[Data provided Boundary: Start]

(** *** The analyzer *)

(** Modelled from the spec: the transition between two consecutive
    accesses of a resource is looked up by (previous access, next access,
    category); [None] as previous access is the undefined state. *)
Fixpoint TransitionsOf (st : gmap ResKey EAccess)
    (accs : list (ResKey * EAccess))
    : list (ResKey * EResourceTransitionAccess) :=
  match accs with
  | [] => []
  | (k, a) :: rest =>
      match TransitionTable cfg (st !! k) a (Category k) with
      | Some t => (k, t) :: TransitionsOf (<[k := a]> st) rest
      | None => TransitionsOf (<[k := a]> st) rest
      end
  end.

Fixpoint AccessAfter (st : gmap ResKey EAccess)
    (accs : list (ResKey * EAccess)) : gmap ResKey EAccess :=
  match accs with
  | [] => st
  | (k, a) :: rest => AccessAfter (<[k := a]> st) rest
  end.

(** The transitions to apply before each pass, pass by pass. *)
Fixpoint WalkTransitions (st : gmap ResKey EAccess)
    (all : list (list (ResKey * EAccess)))
    : list (list (ResKey * EResourceTransitionAccess)) :=
  match all with
  | [] => []
  | accs :: rest =>
      TransitionsOf st accs :: WalkTransitions (AccessAfter st accs) rest
  end.

(** Modelled from the spec: [WalkGraphDependencies] (4.3): one scan of the
    pass list that gives, for each pass, the transitions to apply before
    it and the resources to release after it. *)
Definition WalkGraphDependencies (s : State) : list FPassPlan :=
  let all := PassAccesses s.1 <$> Passes s.2 in
  let queued :=
    omap (λ q, inl <$> QueryTexture q) (DeferredInternalTextureQueries s.2) in
  zip_with (λ P x, {| PlanPass := P; PlanTransitions := x.1; PlanReleases := x.2 |})
    (Passes s.2)
    (zip (WalkTransitions (AccessState s.1) all)
         (imap (ReleasedAfter queued all) all)).

(** *** Executing one pass (specification, 4.5) *)

(** Modelled from the spec: [TransitionTexture] and [TransitionUAV]: the
    transition is recorded on the command list. *)
Definition Transition (x : ResKey * EResourceTransitionAccess) : RHICommand :=
  CmdTransition x.1 x.2.

(** Modelled from the spec: step (1), acquire and transition. *)
Definition AllocateAndTransitionPassResources (P : FRenderGraphPass)
    (trs : list (ResKey * EResourceTransitionAccess)) (s : State) : State :=
  let accs := PassAccesses s.1 P in
  let s1 := foldl (λ s k, AllocateIfNeeded k s) s (Keys accs) in
  let s2 := Record_ (Transition <$> trs) s1 in
  (set_AccessState (AccessAfter (AccessState s2.1) accs) s2.1, s2.2).

(** Modelled from the spec: step (5), release after the last use. *)
Definition ReleaseUnecessaryResources (rels : list ResKey) (s : State) : State :=
  foldl (λ s k, ReleaseIfPossible k s) s rels.

(** A render-target scope is opened for a graphics pass that declares
    render targets. *)
Definition bHasRenderTargets (P : FRenderGraphPass) : bool :=
  negb (IsCompute P) && bool_decide (NumRenderTargets (ParameterStruct P) ≠ 0%nat).

(** Modelled from the spec: [ExecutePass], steps (1) to (5). *)
Definition ExecutePass (P : FRenderGraphPass)
    (trs : list (ResKey * EResourceTransitionAccess)) (rels : list ResKey)
    (s : State) : State :=
  let s1 := AllocateAndTransitionPassResources P trs s in
  let s2 :=
    Record_ ((if bHasRenderTargets P then [CmdBeginRenderPass] else [])
             ++ [CmdExecuteLambda P]
             ++ (if bHasRenderTargets P then [CmdEndRenderPass] else [])) s1 in
  ReleaseUnecessaryResources rels s2.

Definition ExecutePlan (pl : FPassPlan) (s : State) : State :=
  ExecutePass (PlanPass pl) (PlanTransitions pl) (PlanReleases pl) s.

(** Modelled from the spec: [ValidatePass] (4.2): every resource of the
    table is one the builder created, and a compute pass has no
    render-target entry; the call fails with [InvalidHandle] or
    [InvalidComputePass] otherwise. *)
Definition ValidatePass (P : FRenderGraphPass) : M unit :=
  g ← get_builder;
  check (bool_decide (Forall (λ e, EntryResource e ∈ Resources g)
                             (ParameterStruct P))) InvalidHandle;;
  check (negb (IsCompute P)
         || bool_decide (NumRenderTargets (ParameterStruct P) = 0%nat))
        InvalidComputePass.

(** Modelled from the spec: [DebugPass] (4.2): validation, and in the
    immediate mode the execution of the pass there and then; what the pass
    releases is not known before the graph is complete. *)
Definition DebugPass (P : FRenderGraphPass) : M unit :=
  ValidatePass P;;
  if bImmediateMode cfg
  then modify (λ s,
         ExecutePass P (TransitionsOf (AccessState s.1) (PassAccesses s.1 P)) [] s)
  else mret tt.

(** *** The declaration calls of the header *)

Definition RegisterExternalTexture
    (ExternalPooledTexture : option IPooledRenderTarget) (Name : string)
    : M FRDGTextureRef :=
  ensureMsgf (bool_decide (is_Some ExternalPooledTexture)) InvalidHandle;;
  match ExternalPooledTexture with
  | None => halt InvalidHandle (* [ExternalPooledTexture->GetDesc()] on null *)
  | Some rt =>
      OutTexture ← new_texture
        {| TexName := Name; TexDesc := PooledDesc rt; TexState := Declared;
           PooledRenderTarget := None |};
      modify_world (λ w,
        set_Textures (alter (set_TexBinding Declared (Some rt)) OutTexture
                            (Textures w)) w);;
      modify_builder (λ g,
        set_AllocatedTextures (<[OutTexture := rt]> (AllocatedTextures g)) g);;
      Resources_Add (RefTexture OutTexture);;
      mret OutTexture
  end.

Definition CreateTexture (Desc : FPooledRenderTargetDesc) (DebugName : string)
    : M FRDGTextureRef :=
  g ← get_builder;
  ensureMsgf (negb (bHasExecuted g)) UseAfterExecute;;
  Texture ← new_texture
    {| TexName := DebugName; TexDesc := Desc; TexState := Declared;
       PooledRenderTarget := None |};
  Resources_Add (RefTexture Texture);;
  mret Texture.

Definition CreateBuffer (Desc : FRDGBufferDesc) (DebugName : string)
    : M FRDGBufferRef :=
  g ← get_builder;
  ensureMsgf (negb (bHasExecuted g)) UseAfterExecute;;
  Buffer ← new_buffer
    {| BufName := DebugName; BufDesc := Desc; BufState := Declared;
       PooledBuffer := None |};
  Resources_Add (RefBuffer Buffer);;
  mret Buffer.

[Data provided Boundary: End]

Task directions:
From the line containing "CmdTransition x.1 x.2." down to the line containing "let s2 := Record_" in the material above, reproduce every line exactly, including the two end lines.

Result for this task:
  CmdTransition x.1 x.2.

(** Modelled from the spec: step (1), acquire and transition. *)
Definition AllocateAndTransitionPassResources (P : FRenderGraphPass)
    (trs : list (ResKey * EResourceTransitionAccess)) (s : State) : State :=
  let accs := PassAccesses s.1 P in
  let s1 := foldl (λ s k, AllocateIfNeeded k s) s (Keys accs) in
  let s2 := Record_ (Transition <$> trs) s1 in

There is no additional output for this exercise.